_Items from a data source_.
::::

(* ===== verification/Random.v ===== *)
(** * Random: the sources of nondeterminism

    The generator draws integers and floating-point numbers from
    [faker.number] and identifiers from [uuidv4].  [Entropy] is the
    interface of these calls as transformers of an entropy state [R];
    [EntropyLaws] and [FloatLaws] state what the generator relies on: a
    draw lies between its bounds, and an identifier has never been issued
    before.  A real
    [uuidv4] meets the second law only with overwhelming probability; the
    law is the idealisation under which identifiers are called unique.
    [lcg] is an executable instance: a linear congruential generator for
    the numbers and a serial number for the identifiers. *)

From Stdlib Require Import List ZArith NArith QArith Lqa Lia Morphisms.
From S2P Require Import Prelude JSNumber.

(** A version-4 UUID, as the number its 128 bits spell. *)
Definition uuid : Type := N.

Class Entropy (num R : Type) : Type := {
  (** [faker.number.int({ min, max })] *)
  faker_number_int : Z -> Z -> R -> Z * R;
  (** [faker.number.float({ min, max })] *)
  faker_number_float : num -> num -> R -> num * R;
  (** [uuidv4()] *)
  uuidv4 : R -> uuid * R
}.

(** The laws of the integers and of the identifiers, which hold in every
    number model. *)
Class EntropyLaws (num R : Type) {E : Entropy num R} : Type := {
  (** the identifiers handed out so far *)
  issued : R -> uuid -> Prop;
  int_range : forall lo hi r, (lo <= hi)%Z ->
    (lo <= fst (faker_number_int lo hi r) <= hi)%Z;
  uuid_fresh : forall r, ~ issued r (fst (uuidv4 r));
  uuid_issued : forall r, issued (snd (uuidv4 r)) (fst (uuidv4 r));
  uuid_keeps : forall r u, issued r u -> issued (snd (uuidv4 r)) u;
  int_keeps : forall lo hi r u,
    issued r u -> issued (snd (faker_number_int lo hi r)) u;
  float_keeps : forall lo hi r u,
    issued r u -> issued (snd (faker_number_float lo hi r)) u
}.

(** The law of the floating-point draws, stated where numbers denote
    rationals. *)
Class FloatLaws (num R : Type) {N : JSNum num} {X : ExactNum num}
    {E : Entropy num R} : Prop := {
  float_range : forall lo hi qlo qhi r,
    exactly lo qlo -> exactly hi qhi -> qlo <= qhi ->
    exists q, exactly (fst (faker_number_float lo hi r)) q /\ qlo <= q <= qhi
}.

Set Implicit Arguments.

(** ** An executable source *)

Record lcg : Type := { lcg_state : Z; lcg_serial : N }.

Definition lcg_modulus : Z := 2 ^ 31.

Definition lcg_step (r : lcg) : Z * lcg :=
  let s := ((1103515245 * lcg_state r + 12345) mod lcg_modulus)%Z in
  (s, {| lcg_state := s; lcg_serial := lcg_serial r |}).

Definition lcg_int (lo hi : Z) (r : lcg) : Z * lcg :=
  let (s, r') := lcg_step r in
  ((lo + s mod (hi - lo + 1))%Z, r').

Definition lcg_float {num} `{JSNum num} (lo hi : num) (r : lcg) : num * lcg :=
  let (s, r') := lcg_step r in
  (nadd lo (nmul (nsub hi lo) (ndiv (of_int s) (of_int lcg_modulus))), r').

Definition lcg_uuid (r : lcg) : uuid * lcg :=
  (lcg_serial r, {| lcg_state := lcg_state r; lcg_serial := N.succ (lcg_serial r) |}).

#[export] Instance lcg_Entropy {num} `{JSNum num} : Entropy num lcg := {
  faker_number_int := lcg_int;
  faker_number_float := lcg_float;
  uuidv4 := lcg_uuid
}.

(** ** Its laws *)

Lemma lcg_step_range r : (0 <= fst (lcg_step r) < lcg_modulus)%Z.
Proof. simpl. apply Z.mod_pos_bound. reflexivity. Qed.

Lemma lcg_step_serial r : lcg_serial (snd (lcg_step r)) = lcg_serial r.
Proof. reflexivity. Qed.

Lemma lcg_int_range lo hi r : (lo <= hi)%Z -> (lo <= fst (lcg_int lo hi r) <= hi)%Z.
Proof.
  intros Hle. unfold lcg_int. destruct (lcg_step r) as [s r']. simpl.
  pose proof (Z.mod_pos_bound s (hi - lo + 1)). lia.
Qed.

Section LcgFloat.
Context {num : Type} `{ExactNum num}.

Lemma lcg_float_range lo hi qlo qhi r :
  exactly lo qlo -> exactly hi qhi -> qlo <= qhi ->
  exists q, exactly (fst (lcg_float lo hi r)) q /\ qlo <= q <= qhi.
Proof.
  intros Hlo Hhi Hle. unfold lcg_float.
  pose proof (lcg_step_range r) as Hs. destruct (lcg_step r) as [s r']. simpl in *.
  exists (qlo + (qhi - qlo) * (inject_Z s / inject_Z lcg_modulus)). split.
  - exact_num. now apply inject_Z_nonzero.
  - assert (0 <= inject_Z s / inject_Z lcg_modulus <= 1) as [H0 H1].
    { split; [apply Qdiv_nonneg | apply Qle_shift_div_r];
        try apply inject_Z_pos; try apply inject_Z_nonneg; try lia.
      rewrite Qmult_1_l, <- Zle_Qle. lia. }
    split; nra.
Qed.

End LcgFloat.

#[export] Instance lcg_EntropyLaws {num} `{JSNum num} : EntropyLaws num lcg := {
  issued := fun r u => (u < lcg_serial r)%N;
  int_range := lcg_int_range;
  uuid_fresh := fun r => N.lt_irrefl _;
  uuid_issued := fun r => N.lt_succ_diag_r _;
  uuid_keeps := fun r u Hu => N.lt_lt_succ_r _ _ Hu;
  int_keeps := fun lo hi r u Hu => Hu;
  float_keeps := fun lo hi r u Hu => Hu
}.

#[export] Instance lcg_FloatLaws {num} `{ExactNum num} : FloatLaws num lcg := {
  float_range := lcg_float_range
}.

::::

_EXERCISE DETAILS_.
Retype the entries exactly; leave nothing out.

_RESULT_.
(* ===== verification/Random.v ===== *)
(** * Random: the sources of nondeterminism

    The generator draws integers and floating-point numbers from
    [faker.number] and identifiers from [uuidv4].  [Entropy] is the
    interface of these calls as transformers of an entropy state [R];
    [EntropyLaws] and [FloatLaws] state what the generator relies on: a
    draw lies between its bounds, and an identifier has never been issued
    before.  A real
    [uuidv4] meets the second law only with overwhelming probability; the
    law is the idealisation under which identifiers are called unique.
    [lcg] is an executable instance: a linear congruential generator for
    the numbers and a serial number for the identifiers. *)

From Stdlib Require Import List ZArith NArith QArith Lqa Lia Morphisms.
From S2P Require Import Prelude JSNumber.

(** A version-4 UUID, as the number its 128 bits spell. *)
Definition uuid : Type := N.

Class Entropy (num R : Type) : Type := {
  (** [faker.number.int({ min, max })] *)
  faker_number_int : Z -> Z -> R -> Z * R;
  (** [faker.number.float({ min, max })] *)
  faker_number_float : num -> num -> R -> num * R;
  (** [uuidv4()] *)
  uuidv4 : R -> uuid * R
}.

(** The laws of the integers and of the identifiers, which hold in every
    number model. *)
Class EntropyLaws (num R : Type) {E : Entropy num R} : Type := {
  (** the identifiers handed out so far *)
  issued : R -> uuid -> Prop;
  int_range : forall lo hi r, (lo <= hi)%Z ->
    (lo <= fst (faker_number_int lo hi r) <= hi)%Z;
  uuid_fresh : forall r, ~ issued r (fst (uuidv4 r));
  uuid_issued : forall r, issued (snd (uuidv4 r)) (fst (uuidv4 r));
  uuid_keeps : forall r u, issued r u -> issued (snd (uuidv4 r)) u;
  int_keeps : forall lo hi r u,
    issued r u -> issued (snd (faker_number_int lo hi r)) u;
  float_keeps : forall lo hi r u,
    issued r u -> issued (snd (faker_number_float lo hi r)) u
}.

(** The law of the floating-point draws, stated where numbers denote
    rationals. *)
Class FloatLaws (num R : Type) {N : JSNum num} {X : ExactNum num}
    {E : Entropy num R} : Prop := {
  float_range : forall lo hi qlo qhi r,
    exactly lo qlo -> exactly hi qhi -> qlo <= qhi ->
    exists q, exactly (fst (faker_number_float lo hi r)) q /\ qlo <= q <= qhi
}.

Set Implicit Arguments.

(** ** An executable source *)

Record lcg : Type := { lcg_state : Z; lcg_serial : N }.

Definition lcg_modulus : Z := 2 ^ 31.

Definition lcg_step (r : lcg) : Z * lcg :=
  let s := ((1103515245 * lcg_state r + 12345) mod lcg_modulus)%Z in
  (s, {| lcg_state := s; lcg_serial := lcg_serial r |}).

Definition lcg_int (lo hi : Z) (r : lcg) : Z * lcg :=
  let (s, r') := lcg_step r in
  ((lo + s mod (hi - lo + 1))%Z, r').

Definition lcg_float {num} `{JSNum num} (lo hi : num) (r : lcg) : num * lcg :=
  let (s, r') := lcg_step r in
  (nadd lo (nmul (nsub hi lo) (ndiv (of_int s) (of_int lcg_modulus))), r').

Definition lcg_uuid (r : lcg) : uuid * lcg :=
  (lcg_serial r, {| lcg_state := lcg_state r; lcg_serial := N.succ (lcg_serial r) |}).

#[export] Instance lcg_Entropy {num} `{JSNum num} : Entropy num lcg := {
  faker_number_int := lcg_int;
  faker_number_float := lcg_float;
  uuidv4 := lcg_uuid
}.

(** ** Its laws *)

Lemma lcg_step_range r : (0 <= fst (lcg_step r) < lcg_modulus)%Z.
Proof. simpl. apply Z.mod_pos_bound. reflexivity. Qed.

Lemma lcg_step_serial r : lcg_serial (snd (lcg_step r)) = lcg_serial r.
Proof. reflexivity. Qed.

Lemma lcg_int_range lo hi r : (lo <= hi)%Z -> (lo <= fst (lcg_int lo hi r) <= hi)%Z.
Proof.
  intros Hle. unfold lcg_int. destruct (lcg_step r) as [s r']. simpl.
  pose proof (Z.mod_pos_bound s (hi - lo + 1)). lia.
Qed.

Section LcgFloat.
Context {num : Type} `{ExactNum num}.

Lemma lcg_float_range lo hi qlo qhi r :
  exactly lo qlo -> exactly hi qhi -> qlo <= qhi ->
  exists q, exactly (fst (lcg_float lo hi r)) q /\ qlo <= q <= qhi.
Proof.
  intros Hlo Hhi Hle. unfold lcg_float.
  pose proof (lcg_step_range r) as Hs. destruct (lcg_step r) as [s r']. simpl in *.
  exists (qlo + (qhi - qlo) * (inject_Z s / inject_Z lcg_modulus)). split.
  - exact_num. now apply inject_Z_nonzero.
  - assert (0 <= inject_Z s / inject_Z lcg_modulus <= 1) as [H0 H1].
    { split; [apply Qdiv_nonneg | apply Qle_shift_div_r];
        try apply inject_Z_pos; try apply inject_Z_nonneg; try lia.
      rewrite Qmult_1_l, <- Zle_Qle. lia. }
    split; nra.
Qed.

End LcgFloat.

#[export] Instance lcg_EntropyLaws {num} `{JSNum num} : EntropyLaws num lcg := {
  issued := fun r u => (u < lcg_serial r)%N;
  int_range := lcg_int_range;
  uuid_fresh := fun r => N.lt_irrefl _;
  uuid_issued := fun r => N.lt_succ_diag_r _;
  uuid_keeps := fun r u Hu => N.lt_lt_succ_r _ _ Hu;
  int_keeps := fun lo hi r u Hu => Hu;
  float_keeps := fun lo hi r u Hu => Hu
}.

#[export] Instance lcg_FloatLaws {num} `{ExactNum num} : FloatLaws num lcg := {
  float_range := lcg_float_range
}.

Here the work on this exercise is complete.